What the task requires: Lines from the one containing "- intros He." through the last line of the records below are to be repeated exactly.

Data listing:

(** Once one text opens under a nonce, another one opens under the same nonce exactly when the two hashes differ
    as the two tags do. *)
Lemma gcm_Open_gap b `{!BlockOk b} nonce ct tag aad p ct' tag' aad' :
  len tag = 16 -> gcm_Open b nonce (ct ++ tag) aad = Ok p -> len tag' = 16 -> len ct' <= gcm_max ->
  gcm_Open b nonce (ct' ++ tag') aad' =
    (if bool_decide (hash_gap aad ct aad' ct' (Z.lxor (be_get tag) (be_get tag')) (hash_key b)) then Ok (gctr b nonce ct')
     else Err errOpen).
Proof.
  intros Ht Ho Ht' Hc'. pose proof Ho as (Hn & Hp & Heq)%gcm_Open_Ok; [|done].
  apply app_inj_2 in Heq as [-> ->]; [|rewrite length_gcm_tag by done; unfold len in Ht; lia].
  rewrite gcm_Open_tag by done. rewrite !gcm_tag_hash by done. unfold hash_gap.
  set (H' := ghash _ _). set (H := ghash _ _). set (K := be_get _). set (T := be_get tag').
  assert (Hi : Z.lxor H' K = T <-> Z.lxor H H' = Z.lxor (Z.lxor H K) T).
  { rewrite (Z.lxor_comm H H'). split.
    - intros <-. apply Z.bits_inj'. intros i Hi. rewrite !Z.lxor_spec. btauto.
    - intros He. apply (f_equal (Z.lxor (Z.lxor H K))) in He. apply (Z.bits_inj_iff' _ _). intros i Hi.
      apply (f_equal (fun z => Z.testbit z i)) in He. revert He. rewrite !Z.lxor_spec.
      by destruct (Z.testbit H i), (Z.testbit H' i), (Z.testbit K i), (Z.testbit T i). }
  repeat case_bool_decide; tauto.
Qed.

Worked solution:
    - intros He. apply (f_equal (Z.lxor (Z.lxor H K))) in He. apply (Z.bits_inj_iff' _ _). intros i Hi.
      apply (f_equal (fun z => Z.testbit z i)) in He. revert He. rewrite !Z.lxor_spec.
      by destruct (Z.testbit H i), (Z.testbit H' i), (Z.testbit K i), (Z.testbit T i). }
  repeat case_bool_decide; tauto.
Qed.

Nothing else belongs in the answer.